Do you have all the bits in place. You copied that correctly from:
But this is a snipped used in this context:
See it’s actually setting the mac variable there to workaround a bug which came with RHEL 7.4 in grub2. Now its fixed so if you are on grub2 from 7.5+ you are good and you can simply use just $net_default_mac.
Thanks a mill for the pointers. my grub2 was looking for regexp.mod in /EFI/BOOT/x86_64-efi/regexp.mod
and not finding it.
Aug 30 17:21:13 foremantest in.tftpd[13860]: RRQ from 192.168.178.172 filename /grub2/grub.cfg
Aug 30 17:21:13 foremantest in.tftpd[13861]: RRQ from 192.168.178.172 filename /EFI/BOOT/x86_64-efi/regexp.mod
Aug 30 17:21:13 foremantest in.tftpd[13861]: sending NAK (1, File not found) to 192.168.178.172
Aug 30 17:21:13 foremantest in.tftpd[13862]: RRQ from 192.168.178.172 filename /grub2/grub.cfg-01------
Once I created that folder structure and copied the file there the regex worked
Aug 30 17:23:38 foremantest in.tftpd[13984]: RRQ from 192.168.178.172 filename /grub2/grub.cfg
Aug 30 17:23:38 foremantest in.tftpd[13985]: RRQ from 192.168.178.172 filename /EFI/BOOT/x86_64-efi/regexp.mod
Aug 30 17:23:38 foremantest in.tftpd[13986]: RRQ from 192.168.178.172 filename /grub2/grub.cfg-01-f4-4d-30-60-d1-fd
and fdi is now successfully registering the discovery in foreman
Bit of a hack, but it’s working. Now to figure out why my grub wants that file/folder structure…

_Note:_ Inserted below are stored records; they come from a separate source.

Lemma run_calls_agree calls h :
  hook_inv cfg h → stack_indices h + Z.of_nat (length calls) < 2 ^ 64 - 1 →
  Forall (λ c, call_ok c ∧ separated fd_limit (call_of c)) calls → run_fits calls h →
  fd_agree fd_limit (hk_dma h) (records h) →
  let h' := run_calls cfg true calls h in
  fd_agree fd_limit (hk_dma h') (records h') ∧
  rtc (alloc_step cfg) (quiescent (hk_tracker h)) (quiescent (hk_tracker h')).
Proof.
  revert h. induction calls as [|c calls IH]; intros h Hi Hn Hok Hfits Ha; [done|].
  apply Forall_cons in Hok as [[Hc Hs] Hok]. cbn [length] in Hn. destruct Hfits as [_ Hfits].
  destruct (dma_call_effect c h Hi ltac:(lia) Hc Hs Ha) as (o & He & Hag).
  pose proof (ef_records _ _ _ _ _ He) as Hr. pose proof (ef_indices _ _ _ _ _ He) as Hn'. rewrite <-Hr in Hag.
  assert (owned_fits o) as Hf by (rewrite <-Hr; by destruct calls, Hfits).
  destruct (IH (run_call cfg true c h).2) as [IH1 IH2]; [by eapply effect_inv|lia|done..|].
  split; [exact IH1|]. etransitivity; [by apply (ef_steps _ _ _ _ _ He)|exact IH2].
Qed.
End descriptors.

(** ** What the caller sees *)

(** The call as the system would have answered it. *)
Definition system_outcome (c : hook_call) : Outcome :=
  match c with
  | CallMalloc size p => mkOut p None [SysMalloc size]
  | CallFree p => mkOut 0 None [SysFree p]
  | CallRealloc p size new => mkOut new None [SysRealloc p size]
  | CallCalloc n size p => mkOut p None [SysCalloc n size]
  | CallMemalign al size p => mkOut p None [SysMemalign al size]
  | CallAlignedAlloc al size p => mkOut p None [SysAlignedAlloc al size]
  | CallPosixMemalign al size result _ => mkOut result None [SysPosixMemalign al size]
  | CallMmap addr size prot flags fd offset p _ => mkOut p None [SysMmap addr size prot flags fd offset]
  | CallMmap64 addr size prot flags fd offset p _ => mkOut p None [SysMmap64 addr size prot flags fd offset]
  | CallMunmap p size ret => mkOut ret None [SysMunmap p size]
  | CallMremap old old_size size flags new_addr new => mkOut new None [SysMremap old old_size size flags new_addr]
  | CallIoctl fd request _ result _ => mkOut result None [SysIoctl fd request]
  | CallClose fd result _ => mkOut result None [SysClose fd]
  end.

(** [realloc] of no block is [malloc], to no bytes is [free]. *)
Definition normalise (c : hook_call) : hook_call :=
  match c with
  | CallRealloc p size new =>
      if p =? nullptr then CallMalloc size new else if size =? 0 then CallFree p else c
  | _ => c
  end.

(** The requests refused without asking the system. *)
Definition refusal (c : hook_call) : option Outcome :=
  let too_large size null := if size >? MaxSize then Some (mkOut null (Some ENOMEM) []) else None in
  match c with
  | CallMalloc size _ | CallRealloc _ size _ | CallMemalign _ size _ | CallAlignedAlloc _ size _ =>
      too_large size nullptr
  | CallCalloc n size _ => if n * size >? SIZE_MAX then Some (mkOut nullptr (Some ENOMEM) []) else None
  | CallPosixMemalign al size _ _ =>
      if (al <? 8) || negb (powerof2 al) then Some (mkOut EINVAL None [])
      else if size >? MaxSize then Some (mkOut ENOMEM None []) else None
  | CallMmap _ size _ _ _ _ _ _ | CallMmap64 _ size _ _ _ _ _ _ | CallMremap _ _ size _ _ _ =>
      too_large size MAP_FAILED
  | _ => None
  end.

Lemma realloc_outcome {T} `{LiveTable T} cfg p size new ce (h : Hook T) :
  (realloc_tracked cfg p size new ce h).1 = mkOut new None [SysRealloc p size].
Proof.
  unfold realloc_tracked. destruct (if TrackPointers cfg then _ else _) as [previous h1]. by destruct (negb _).
Qed.

(** ** A concrete program *)

Definition demo_call_env : CallEnv := mkCallEnv example_raw (0, 0) demo_snap_env.
Definition demo_call (c : hook_call) : ProgramCall := mkCall false demo_call_env c.
Definition no_fdinfo : FdInfo := mkFdInfo None false.

(** A block grown in place of the old, one freed, a mapping moved. *)
Definition demo_program : list ProgramCall := demo_call <$>
  [CallMalloc 100 4096; CallRealloc 4096 300 8192; CallCalloc 4 25 4096; CallFree 4096;
   CallMmap 0 65536 3 34 (-1) 0 1048576 no_fdinfo; CallMremap 1048576 65536 131072 1 0 2097152;
   CallMalloc (2 ^ 31) 12288].

Lemma owned_fits_intro o :
  bool_decide (map_Forall (λ _ x, 0 ≤ x.1) o ∧ map_sum fst o < 2 ^ 64 ∧ Z.of_nat (size o) < 2 ^ 56) = true →
  owned_fits o.
Proof. by intros (H1 & H2 & H3)%bool_decide_eq_true. Qed.

Lemma demo_program_fits : owned_run_fits demo_program ∅.
Proof. repeat (split; [apply owned_fits_intro; vm_compute; reflexivity|]). exact I. Qed.

Lemma demo_program_ok : Forall call_ok demo_program.
Proof. repeat constructor; vm_compute; discriminate. Qed.

(** A heap buffer, mapped twice, its descriptor reused after a close the hook
    did not see, then closed. *)
Definition demo_dma_arg (len fd : Z) : IoctlArg := mkIoctlArg 0 0 0 0 0 0 0 len fd 0.
Definition demo_dma_program : list ProgramCall := demo_call <$>
  [CallMalloc 100 1048576; CallIoctl 5 DMA_HEAP_IOCTL_ALLOC (Some (demo_dma_arg 8192 7)) 0 no_fdinfo;
   CallMmap 0 8192 3 1 7 0 2097152 no_fdinfo; CallMmap64 0 8192 3 1 7 0 3145728 no_fdinfo;
   CallIoctl 5 DMA_HEAP_IOCTL_ALLOC (Some (demo_dma_arg 16384 7)) 0 no_fdinfo;
   CallIoctl 5 DMA_HEAP_IOCTL_ALLOC (Some (demo_dma_arg 4096 8)) 0 no_fdinfo; CallClose 8 0 0].

Lemma demo_dma_fits : run_fits demo_cfg demo_dma_program (hook_start demo_cfg : Hook Shards).
Proof. repeat (split; [apply owned_fits_intro; vm_compute; reflexivity|]). exact I. Qed.

Lemma demo_dma_ok : Forall (λ c, call_ok c ∧ separated 65536 (call_of c)) demo_dma_program.
Proof. repeat constructor; vm_compute; try discriminate; try lia; by right. Qed.

(** ** The properties *)

(** C1. The hook's records are what the program owns.  Whatever heap and mapping
    calls a program makes, successful, failing or refused, the records are the
    map from address to size and kind that the calls' own results give; the
    counters are its sums; and the tracker's state is reachable in the
    transition system of its critical sections.  A block that [realloc] could
    not move keeps its record, a moved one has only the new, and a failed
    [munmap] leaves the mapping recorded.  The build is the one without DMA
    capture. *)
Theorem program_records_mirrored (cfg : Config) (calls : list ProgramCall) :
  TrackPointers cfg = true → Z.of_nat (length calls) < 2 ^ 63 → Forall call_ok calls → owned_run_fits calls ∅ →
  let h := run_calls cfg false calls (hook_start cfg : Hook Shards) in
  let c := lv_counters (tr_live (hk_tracker h)) in
  records h = owned_run calls ∧
  current_used c = map_sum fst (owned_run calls) ∧
  current_dma c = map_sum (λ x, if is_dma x.2 then x.1 else 0) (owned_run calls) ∧
  current_host c = map_sum (λ x, if is_dma x.2 then 0 else x.1) (owned_run calls) ∧
  tracker_reachable cfg (quiescent (hk_tracker h)).
Proof.
  intros Htrack Hlen Hok Hfits h c. pose proof (hook_start_inv (T := Shards) cfg) as Hi.
  assert (stack_indices (hook_start cfg : Hook Shards) = 2) as Hn by done.
  destruct (run_calls_owned cfg Htrack calls (hook_start cfg : Hook Shards) ∅ Hi (hook_start_records cfg)
    ltac:(lia) Hok Hfits) as [Hr Hs].
  pose proof (records_counters cfg h (alloc_steps_inv cfg _ _ Hs Hi)) as Hc. fold c in Hc.
  fold h in Hr, Hs. rewrite Hr in Hc. destruct Hc as (H1 & H2 & H3). split_and!; try assumption.
  eapply rtc_subrel; [|exact Hs]. by constructor.
Qed.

Yes, I used the installer. It didnt install anything into the grub2 folder other than the aforementioned grub.cfg, grubx64.efi and shim.efi(symlink to grubx64.efi)
I’ve messed about a bit with the config and upgraded to 1.18 in the meantime, so I can’t say for sure what a clean 1.18 looks like but I’m going to do a fresh install and I’ll report back
Can you please make a symlink that will make it to use regexp.mod on the correct path so it works also for Ubuntu Server out of box? Then we can add this to our installer so it works out of box.
I’d assume EFI/BOOT/x86_64-efi → grub2/ but can you confirm?
I faced the same problem. The solution was the following:
mkdir -p /srv/tftp/EFI/BOOT/x86_64-efi
cp /usr/lib/grub/x86_64-efi/regexp.mod /srv/tftp/EFI/BOOT/x86_64-efi
@ekohl No, this fix doesn’t address the same problem.
Foreman 1.24 will now also deploy Grub2 configuration in the form of grub2.cfg-00:11:22:33:44:55:66 so no regular expression tricks will need to happen anymore. The template was updated to simply use MAC address grub2 predefined variable.